◆ **Goal of the exercise**
Your answer must be the line holding "lo_offset : p_offset" followed by every later line through the end of the entries, exactly as written.

◆ **Dataset records**
(* ===== verification/System.v ===== *)
(** The kernel as a transition system: the tasks' calls, their continuations after a
    switch, and the interrupts, in any order.

    The current task takes the next step, from the point [t_regs] where it is.
    Interrupts may arrive whenever the current task is in user code or halted in the
    idle loop; the handlers themselves run with interrupts disabled. *)

From stdpp Require Import base tactics numbers list gmap strings relations.
From S2P Require Import Prelude CString Console Frames PageTable Task Sched Terminal Process Tarfs Trap UserMem Loader.

#[local] Opaque ended reparent seqZ.

Section Steps.
Context {A : Type} `{Allocator A}.
Implicit Types k : kernel A.

(** A call that returned leaves the current task at [l]; one that switched has
    recorded the continuation of the task that called it. *)
Definition settle (l : label) (o : outcome) k : kernel A :=
  match o with Returned _ => upd (r k) (set_regs l) k | Switched => k end.

(** Where an interrupt returns to. *)
Definition interrupted (halted : bool) : label := if halted then Idle else User.

(** The registers of the caller that [isr128] reads. *)
Record registers_t := Regs { rbx : Z; rcx : Z; rdx : Z }.

(** [Returned (u64 v)] for the calls that change only what is not in the kernel. *)
Definition returns {B} (m : res B) (v : B -> Z) k : res (outcome * kernel A) :=
  b ← m; Ret (Returned (u64 (v b)), k).
Lemma pair_spaces : exists l h, spaces 61440 65536 ShareProps.pair_vm lone l h lone_kernel_tables /\ kernel_page lone lone_kernel_tables h 69632 /\ length l = 21%nat.
Proof.
  destruct ShareProps.pair_ready as (l & h & Hr & Hh & Hl). pose proof Hr as [[Htr Hkm Hkh Hkd] [Hcp Hco Hck Hcl] Hc1 HcL Hz _ _]. exists l, h. split; [|split; [|done]].
  - split; try done.
    + apply (tr_alloc _ _ _ _ _ _ Htr).
    + intros r x [-> ->]%lone_inv. done.
    + intros r x t [-> ->]%lone_inv Ht. split; [by apply Hkd|]. cbn [p_leaf]. unfold lone_kernel_tables in Ht. rewrite !elem_of_union, !elem_of_singleton in Ht.
      destruct Ht as [[-> | ->] | ->]; vm_compute; reflexivity.
    + intros r r' x x' t [-> ->]%lone_inv [-> ->]%lone_inv [q Ht]. split; [|done]. cbn [p_own p_leaf] in *.
      destruct (ReleaseProps.small_leaf !! t) as [y|] eqn:E; [|done]. destruct (tr_leaf_held _ _ _ _ _ _ Htr t y E). congruence.
    + intros r x p [-> ->]%lone_inv [y Hp]. cbn [p_leaf] in Hp. apply lone_leaf in Hp as ->. by rewrite Hh, lone_owners.
    + intros r x v e [-> ->]%lone_inv Hv He. destruct (translate_table _ _ _ _ _ _ _ _ Htr Hv He) as (t & q & i & _ & Ht & Hq & Hi & Ee & Hp).
      rewrite <- Ee in Hp. rewrite (ShareProps.pair_entry t q i Ht Hi) in Ee, Hp. pose proof (ReleaseProps.small_entry t q i Ht Hi Hp) as Hent.
      assert (t = 49152 /\ i = 1) as [-> ->] by (apply ReleaseProps.small_own_inv in Ht; destruct Ht as [[-> ->]|[[-> ->]|[[-> ->]|[-> ->]]]]; cbn in Hq; lia).
      rewrite <- Ee. vm_compute. reflexivity.
  - split; [done|done|done|]. intros r x [-> ->]%lone_inv. done.
Qed.

(** The area from 0 to 0x10000 is kept in the page 69632; slot 3 of the table is free. *)
Definition lone_vm : vm frames := VM ShareProps.pair_frames (<[69640 := 0x10000]> (pmem ShareProps.pair_vm)) 57344.

Definition lone_kernel : kernel frames :=
  Kernel lone_vm (Console.Console ∅ 0 0 0) (Terminal 0 0 0 0 0 ∅)
    {[1 := set_pid 1 (set_vm_list (kaddr 69632) (set_pml4e 36864 zero_task)); 3 := set_state READY zero_task]} 1 0 0 0 0.

Lemma lone_can_fork : exists l h, can_fork 61440 65536 lone_kernel lone l h lone_kernel_tables (Proc ReleaseProps.small_own ReleaseProps.small_leaf) [69632] 3 /\ length l = 21%nat.
Proof.
  destruct pair_spaces as (l & h & Hs & Hk & Hl). exists l, h. split; [|done].
  destruct (kernel_store 61440 65536 ShareProps.pair_vm lone l h lone_kernel_tables 69632 lone_vm Hs Hk eq_refl eq_refl) as [Hs' _].
  { intros a Ha. unfold lone_vm. cbn [pmem]. apply rd_insert_ne. intros <-. by vm_compute in Ha. }
  split.
  - exact Hs'.
  - vm_compute. reflexivity.
  - vm_compute. reflexivity.
  - cbn [areas]. split; [vm_compute; reflexivity|]. split; [done|]. vm_compute. reflexivity.
  - apply Nat2Z.inj_le. rewrite Z2Nat.id by (unfold NPAGES; lia). vm_compute. discriminate.
  - rewrite Hl. vm_compute. lia.
  - split; [vm_compute; reflexivity|]. split; [unfold MAX; lia|]. cbn [r lone_kernel]. lia.
  - split; vm_compute; [reflexivity|lia].
  - split; vm_compute; [reflexivity|lia].
Qed.

Lemma fork_copies_memory_witness :
  exists k', fork lone_kernel = Ret (3, k') /\ view (vmem k') (t_pml4e (task_of k' 3)) 4096 = Some 0 /\ view (vmem k') 36864 4096 = Some 0.
Proof.
  destruct lone_can_fork as (l & h & Hc & _).
  destruct (fork_copies_memory 61440 65536 lone_kernel lone l h lone_kernel_tables (Proc ReleaseProps.small_own ReleaseProps.small_leaf) [69632] 3 Hc)
    as (k' & c & y & l' & h' & KT' & E & Ec & _ & _ & Hv & Ho & _).
  assert (H0 : user_va 4096) by (split; lia). exists k'. split; [exact E|]. rewrite Ec. split.
  - rewrite (Hv 4096 H0). vm_compute. reflexivity.
  - rewrite (Ho 36864 4096 ltac:(vm_compute; eauto) H0). vm_compute. reflexivity.
Defined.

(** After the fork the page is shared: the parent's store makes a copy. *)
Lemma store_is_private_witness :
  exists k k', fork lone_kernel = Ret (3, k) /\ user_store 2 4096 7 k = Ret (Returned 0, k') /\
    view (vmem k') 36864 4096 = Some 7 /\ view (vmem k') (t_pml4e (task_of k 3)) 4096 = Some 0.
Proof.
  destruct lone_can_fork as (l & h & Hc & Hl).
  destruct (fork_ok 61440 65536 lone_kernel lone l h lone_kernel_tables (Proc ReleaseProps.small_own ReleaseProps.small_leaf) [69632] 3 Hc)
    as (k & c & v & y & l' & h' & KT' & E & [T1 T2 _ _ _ _ T7 [T8 T9]] & [C1 C2 C3 C4 C5 C6 _ _ C8 _ _]).
  assert (H0 : user_va 4096) by (split; lia). change (t_pml4e (cur lone_kernel)) with 36864 in *.
  assert (V0 : view (vmem k) 36864 4096 = Some 0) by (rewrite (C6 36864 4096 ltac:(vm_compute; eauto) H0); vm_compute; reflexivity).
  assert (Hne : 36864 <> c) by (intros <-; vm_compute in C1; discriminate C1).
  destruct (translate (pmem (vmem k)) 36864 4096) as [e|] eqn:Et; [|unfold view, uget, uaddr in V0; rewrite Et in V0; discriminate V0].
  destruct (store_is_private 61440 65536 k (<[c := y]> lone) l' h' KT' (Proc ReleaseProps.small_own ReleaseProps.small_leaf) 4096 e 7) as (k' & x' & l2 & h2 & E2 & _ & Hv).
  - exact C2.
  - rewrite T8. rewrite lookup_insert_ne by exact (not_eq_sym Hne). vm_compute. reflexivity.
  - exact H0.
  - rewrite T8. exact Et.
  - right. split; [unfold in_area; rewrite T9, C8; vm_compute; reflexivity|]. split.
    + pose proof (owners_le (<[c := y]> lone) (Z.land e MASK)) as Hle. rewrite map_size_insert_None in Hle by exact C1. exact Hle.
    + assert (Hsz : size (p_own (Proc ReleaseProps.small_own ReleaseProps.small_leaf)) = 4%nat) by (vm_compute; reflexivity). rewrite Hl, Hsz in C4. cbn [length] in C4. lia.
  - exists k, k'. split; [exact E|]. split; [exact E2|]. rewrite T8 in Hv. split.
    + rewrite (Hv 36864 4096); [|rewrite lookup_insert_ne by exact (not_eq_sym Hne); vm_compute; eauto|exact H0]. reflexivity.
    + rewrite T1, (Hv c 4096); [|rewrite lookup_insert_eq; eauto|exact H0]. rewrite decide_False by (intros [Hx _]; exact (Hne (eq_sym Hx))).
      rewrite (C5 4096 H0). vm_compute. reflexivity.
Defined.
Lemma put_bytes_ok bs : forall k w va ps v,
  segment (vmem k) w va ps -> va <= v -> v + Z.of_nat (length bs) <= va + 4096 * Z.of_nat (length ps) ->
  exists m, put_bytes root v bs k = Ret (Returned 0, set_vmem (set_mem m (vmem k)) k) /\
    stored (vmem k) w va ps
      (fun v' => match bs !! Z.to_nat (v' - v) with
                 | Some b => if v <=? v' then Some (u8 b) else uget (pmem (vmem k)) root v'
                 | None => uget (pmem (vmem k)) root v' end) m.
Proof.
  induction bs as [|b bs IH]; intros k w va ps v Hs Hlo Hhi; cbn [put_bytes length] in *.
  { exists (pmem (vmem k)). split; [by destruct k as [[]]|]. split_and!; [by destruct (vmem k)|done|done|done]. }
  destruct (put_byte_ok k w va ps v b Hs) as (m1 & E1 & Hs1 & K1 & U1 & X1); [unfold in_range; lia|].
  rewrite E1. cbn [andthen mbind res_bind]. set (k1 := set_vmem (set_mem m1 (vmem k)) k).
  destruct (IH k1 w va ps (v + 1)) as (m2 & E2 & Hs2 & K2 & U2 & X2); [done|lia|lia|].
  exists m2. split; [by rewrite E2|]. split_and!; [done|exact (keeps_trans _ _ _ _ _ K1 K2)| |].
  - intros v' Hv'. rewrite U2 by done. change (pmem (vmem k1)) with m1. rewrite U1 by done.
    destruct (Z.leb_spec v v') as [Hle|Hgt].
    + destruct (decide (v' = v)) as [->|Hne].
      * rewrite Z.sub_diag. cbn. rewrite (proj2 (Z.leb_gt (v + 1) v)) by lia. by destruct (bs !! _).
      * replace (Z.to_nat (v' - v)) with (S (Z.to_nat (v' - (v + 1)))) by lia. cbn.
        rewrite (proj2 (Z.leb_le (v + 1) v')) by lia. done.
    + rewrite (proj2 (Z.leb_gt (v + 1) v')) by lia. rewrite decide_False by lia.
      by destruct (bs !! _), ((b :: bs) !! _).
  - intros x Hx. rewrite X2 by done. by apply X1.
Qed.

(** The bytes [bs] of the file at [src]. *)
Definition file_bytes (t : tarfs) (src : Z) (bs : list Z) : Prop :=
  forall j b, bs !! j = Some b -> arch8 t (src + Z.of_nat j) = Ret b.

Lemma copy_file_bytes t bs : forall src v k,
  file_bytes t src bs -> copy_file t root v src (length bs) k = put_bytes root v bs k.
Proof.
  induction bs as [|b bs IH]; intros src v k Hb; [done|]. cbn [copy_file put_bytes length].
  pose proof (Hb 0%nat b eq_refl) as E. rewrite Z.add_0_r in E. rewrite E, bind_Ret.
  destruct (put_byte root v b k) as [[[] k']| | |]; try done. cbn [andthen mbind res_bind].
  apply IH. intros j c Hj. rewrite <- (Hb (S j) c Hj). f_equal. lia.
Qed.

Lemma arch8_u8 t a b : arch8 t a = Ret b -> u8 b = b.
Proof.
  unfold arch8. destruct (a <? _); [done|]. intros (c & _ & [= <-])%bind_Ret_inv. apply Z.mod_mod. lia.
Qed.

(** ** One segment *)

Definition page_base (ep : Elf64_Phdr) : Z := p_vaddr ep - p_vaddr ep mod 4096.
Definition npages (ep : Elf64_Phdr) : nat := Z.to_nat ((p_vaddr ep + p_memsz ep - page_base ep + 4095) / 4096).

(** A header the loader can handle, with the bytes of its part of the file, which start
    [p_offset] bytes after the ELF header at [eh].  The loader looks for them at the 64-fold
    offset, so a segment with bytes in the file must start with the ELF header. *)
Record loadable (t : tarfs) (eh : Z) (ep : Elf64_Phdr) (bs : list Z) : Prop := {
  lo_addr : 0 <= p_vaddr ep;
  lo_size : 0 <= p_filesz ep <= p_memsz ep;
  lo_end : p_vaddr ep + p_memsz ep + 4096 < USER_END;
  lo_bytes : file_bytes t (eh + p_offset ep) bs;
  lo_offset : p_offset ep = 0 \/ p_filesz ep = 0;
  lo_len : p_filesz ep = Z.of_nat (length bs);
}.

Lemma lo_scaled t eh ep bs : loadable t eh ep bs -> file_bytes t (eh + sizeof_Ehdr * p_offset ep) bs.
Proof.
  intros [_ _ _ Hb [E|E] Hl] j b Hj; [rewrite E in *; by apply Hb|].
  apply lookup_lt_Some in Hj. lia.
Qed.

(** The segment is in memory: the bytes of the file, then zeros. *)
Record image st w (ep : Elf64_Phdr) (bs ps : list Z) : Prop := {
  im_segment : segment st w (page_base ep) ps;
  im_pages : length ps = npages ep;
  im_bytes j : (j < Z.to_nat (p_memsz ep))%nat ->
    uget (pmem st) root (p_vaddr ep + Z.of_nat j) = Some (default 0 (bs !! j));
}.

◆ **Written solution**
  lo_offset : p_offset ep = 0 \/ p_filesz ep = 0;
  lo_len : p_filesz ep = Z.of_nat (length bs);
}.

Lemma lo_scaled t eh ep bs : loadable t eh ep bs -> file_bytes t (eh + sizeof_Ehdr * p_offset ep) bs.
Proof.
  intros [_ _ _ Hb [E|E] Hl] j b Hj; [rewrite E in *; by apply Hb|].
  apply lookup_lt_Some in Hj. lia.
Qed.

(** The segment is in memory: the bytes of the file, then zeros. *)
Record image st w (ep : Elf64_Phdr) (bs ps : list Z) : Prop := {
  im_segment : segment st w (page_base ep) ps;
  im_pages : length ps = npages ep;
  im_bytes j : (j < Z.to_nat (p_memsz ep))%nat ->
    uget (pmem st) root (p_vaddr ep + Z.of_nat j) = Some (default 0 (bs !! j));
}.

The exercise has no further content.